> _WHAT THE TASK ASKS_:
Return the lines of the data below in which the string "ltac" occurs.

> _DATA EXTRACT_:
(** C10. The summary printed after the document is saved reports the
    values of the document: the number of transactions is the length of the
    list of records, 32; the total income, the total of the expenses and
    the final balance are the values the balance line of the document is
    computed from, the balance being the income minus the expenses; each
    is printed after [CHF] with two decimals and apostrophes, and the
    balance is printed with the very text drawn on the balance line. *)
Theorem summary_reports_the_document :
  forall (E : environment) (filename : str),
    let c := compensated_sum E in
    lines_of (create_zkb_statement E filename)
    = [u "✅ Created: " ++ filename;
       [Py.newline] ++ u "Statement Summary:";
       u "  Period: January 2026";
       u "  Transactions: " ++ Py.str_of_nonneg (Z.of_nat (List.length transactions));
       u "  Total Income: CHF " ++ swiss_2f (total_income c transactions);
       u "  Total Expenses: CHF " ++ swiss_2f (total_expenses c transactions);
       u "  Final Balance: " ++ balance_str c transactions;
       [Py.newline] ++ u "Use this PDF to test the ZüriBudget app!"]
    /\ balance_texts (calls_of (create_zkb_statement E filename))
       = [balance_str c transactions]
    /\ balance_str c transactions = u "CHF " ++ swiss_2f (final_balance c transactions)
    /\ final_balance c transactions
       = (total_income c transactions - total_expenses c transactions)%f64
    /\ u "  Transactions: " ++ Py.str_of_nonneg (Z.of_nat (List.length transactions))
       = u "  Transactions: 32"
    /\ u "  Total Income: CHF " ++ swiss_2f (total_income c transactions)
       = u "  Total Income: CHF 7'500.00"
    /\ u "  Total Expenses: CHF " ++ swiss_2f (total_expenses c transactions)
       = u "  Total Expenses: CHF 4'803.60"
    /\ u "  Final Balance: " ++ balance_str c transactions
       = u "  Final Balance: CHF 2'696.40".
Proof.
  intros E filename; cbv zeta. split.
  { destruct (runs_observed _ _ _ _ (create_zkb_statement_runs E filename))
      as (_ & _ & Hlines).
    rewrite Hlines. destruct E as [installed page created [|]]; vm_compute; reflexivity. }
  split; [apply balance_text_of_the_statement |].
  destruct (compensated_sum E); split_all; vm_compute; reflexivity.
Qed.

(** C3: the run without the drawing library. The import of line 12 raises
    [ImportError] before the [__main__] block is reached: the run ends with
    status 1, from the uncaught exception, and with nothing printed on the
    standard output and nothing drawn; the check of the [__main__] block,
    which on its own would print the three lines of advice and exit with
    status 1, is never run. With the library installed the run ends with
    status 0. *)
Theorem missing_library_stops_at_the_first_import :
  forall (page : float64 * float64) (created : str) (compensated : bool),
    let E := mkEnvironment false page created compensated in
    script E empty_output = (Raise ImportError, empty_output)
    /\ run E = (1, empty_output)
    /\ main E empty_output
       = (Raise (SystemExit 1),
          mkOutput []
            [u "❌ Error: reportlab not installed";
             [Py.newline] ++ u "Install it with:";
             u "  pip3 install reportlab"])
    /\ fst (run (mkEnvironment true page created compensated)) = 0.
Proof.
  intros page created compensated; cbv zeta.
  split; [reflexivity |]. split; [reflexivity |]. split; [reflexivity |].
  now rewrite run_when_installed.
Qed.

(** * Further properties of the loop, the formats and the totals *)

(** ** The loop over a list in two parts *)

Lemma spec_record_loop_app page (l1 l2 : list transaction) :
  forall y,
    spec_record_loop page (l1 ++ l2) y
    = (fst (spec_record_loop page l1 y)
         ++ fst (spec_record_loop page l2 (snd (spec_record_loop page l1 y))),
       snd (spec_record_loop page l2 (snd (spec_record_loop page l1 y)))).
Proof.
  induction l1 as [| [[date description] amount] l1 IH]; intros y.
  - cbn [app spec_record_loop fst snd]. now destruct (spec_record_loop page l2 y).
  - change (((date, description, amount) :: l1) ++ l2)
      with ((date, description, amount) :: (l1 ++ l2)).
    rewrite !spec_record_loop_cons; cbv zeta; cbn [fst snd].
    rewrite IH; cbn [fst snd]. now rewrite <- !app_assoc.
Qed.

Lemma cursor_after_spec E (txs : list transaction) (y : float64) :
  cursor_after E txs y = snd (spec_record_loop (A4 E) txs y).
Proof.
  unfold cursor_after.
  now destruct (runs_observed _ _ _ _ (draw_rows_runs E txs y)) as (-> & _).
Qed.

(** X1. The loop over a list made of two parts draws what it draws for the
    first part, followed by what it draws for the second part from the
    cursor the first part leaves, and leaves the cursor the second part
    leaves. *)
Theorem rows_of_two_parts :
  forall (E : environment) (l1 l2 : list transaction) (y : float64),
    calls_of (draw_rows E (l1 ++ l2) y)
    = calls_of (draw_rows E l1 y) ++ calls_of (draw_rows E l2 (cursor_after E l1 y))
    /\ cursor_after E (l1 ++ l2) y = cursor_after E l2 (cursor_after E l1 y)
    /\ lines_of (draw_rows E (l1 ++ l2) y) = [].
Proof.
  intros E l1 l2 y.
  rewrite !cursor_after_spec, !calls_of_draw_rows, spec_record_loop_app.
  cbn [fst snd]. split; [reflexivity |]. split; [reflexivity |].
  now destruct (runs_observed _ _ _ _ (draw_rows_runs E (l1 ++ l2) y)) as (_ & _ & ->).
Qed.

(** ** The layout does not depend on what the records hold *)

Lemma layout_loop page (txs : list transaction) :
  forall txs' y,
    List.length txs = List.length txs' ->
    map layout_of (fst (spec_record_loop page txs y))
    = map layout_of (fst (spec_record_loop page txs' y))
    /\ snd (spec_record_loop page txs y) = snd (spec_record_loop page txs' y).
Proof.
  induction txs as [| [[date description] amount] txs IH];
    intros [| [[date' description'] amount'] txs'] y Hlen; try discriminate Hlen.
  - split; reflexivity.
  - rewrite !spec_record_loop_cons; cbv zeta; cbn [fst snd].
    injection Hlen as Hlen.
    destruct (IH txs' (spec_row_cursor page y - spec_row_height)%f64 Hlen) as [Hc Hy].
    rewrite !map_app, Hc, Hy. split; reflexivity.
Qed.

Lemma tested_cursors_same E (txs : list transaction) :
  forall txs' y,
    List.length txs = List.length txs' ->
    tested_cursors E txs y = tested_cursors E txs' y.
Proof.
  induction txs as [| [[date description] amount] txs IH];
    intros [| [[date' description'] amount'] txs'] y Hlen; try discriminate Hlen.
  - reflexivity.
  - injection Hlen as Hlen. cbn [tested_cursors].
    rewrite !value_of_draw_row. f_equal. now apply IH.
Qed.

(** X2. Where the loop draws, the pages it starts and the cursors it tests
    depend on the number of the records only: two lists of the same length
    give the same calls up to the texts drawn, and leave the same cursor.
    No description and no amount, whatever its length, moves a row. *)
Theorem layout_depends_on_the_number_of_records :
  forall (E : environment) (txs txs' : list transaction) (y : float64),
    List.length txs = List.length txs' ->
    map layout_of (calls_of (draw_rows E txs y))
    = map layout_of (calls_of (draw_rows E txs' y))
    /\ tested_cursors E txs y = tested_cursors E txs' y
    /\ cursor_after E txs y = cursor_after E txs' y.
Proof.
  intros E txs txs' y Hlen.
  rewrite !cursor_after_spec, !calls_of_draw_rows.
  destruct (layout_loop (A4 E) txs txs' y Hlen) as [Hc Hy].
  split; [exact Hc |]. split; [now apply tested_cursors_same | exact Hy].
Qed.

Lemma layout_depends_on_the_number_of_records_witness :
  map layout_of (calls_of (draw_rows sample_environment [long_record] 597))
  = map layout_of (calls_of (draw_rows sample_environment (firstn 1 transactions) 597))
  /\ tested_cursors sample_environment [long_record] 597
     = tested_cursors sample_environment (firstn 1 transactions) 597
  /\ cursor_after sample_environment [long_record] 597
     = cursor_after sample_environment (firstn 1 transactions) 597.
Proof.
  apply (layout_depends_on_the_number_of_records sample_environment
           [long_record] (firstn 1 transactions) 597).
  vm_compute. reflexivity.
Defined.
Lemma parse_utoa_aux (f : nat) : forall (n : Z) (acc : string),
  0 <= n <= strconv.maxUint64 -> n < 10 ^ Z.of_nat (S f) ->
  strconv.parse_digits (strconv.utoa_aux f n acc) 0 = strconv.parse_digits acc n.
Proof.
  induction f as [|f IH]; intros n acc Hn Hlt.
  - change (10 ^ Z.of_nat 1) with 10 in Hlt. cbn [strconv.utoa_aux].
    rewrite Z.mod_small by lia.
    rewrite parse_digits_digit by (word_consts; lia).
    reflexivity.
  - cbn [strconv.utoa_aux].
    pose proof (Z.div_mod n 10 ltac:(lia)) as Hdm.
    pose proof (Z.mod_pos_bound n 10 ltac:(lia)) as Hm.
    destruct (Z.eqb_spec (n / 10) 0) as [Hz|Hz].
    + rewrite parse_digits_digit by (word_consts; lia).
      f_equal. lia.
    + rewrite IH.
      * rewrite parse_digits_digit by lia. f_equal. lia.
      * split; [apply Z.div_pos; lia | lia].
      * apply Z.div_lt_upper_bound; [lia|].
        rewrite Nat2Z.inj_succ, Z.pow_succ_r in Hlt by lia. exact Hlt.
Qed.

Lemma utoa_aux_head (f : nat) : forall (n : Z) (acc : string),
  0 <= n ->
  exists d rest, 0 <= d < 10 /\ strconv.utoa_aux f n acc = String (strconv.digit_char d) rest.
Proof.
  induction f as [|f IH]; intros n acc Hn; cbn [strconv.utoa_aux].
  - exists (n mod 10), acc. split; [apply Z.mod_pos_bound; lia | reflexivity].
  - destruct (n / 10 =? 0).
    + exists (n mod 10), acc. split; [apply Z.mod_pos_bound; lia | reflexivity].
    + apply IH. apply Z.div_pos; lia.
Qed.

> _SOLUTION TO THIS EXERCISE_:
    pose proof (Z.div_mod n 10 ltac:(lia)) as Hdm.
    pose proof (Z.mod_pos_bound n 10 ltac:(lia)) as Hm.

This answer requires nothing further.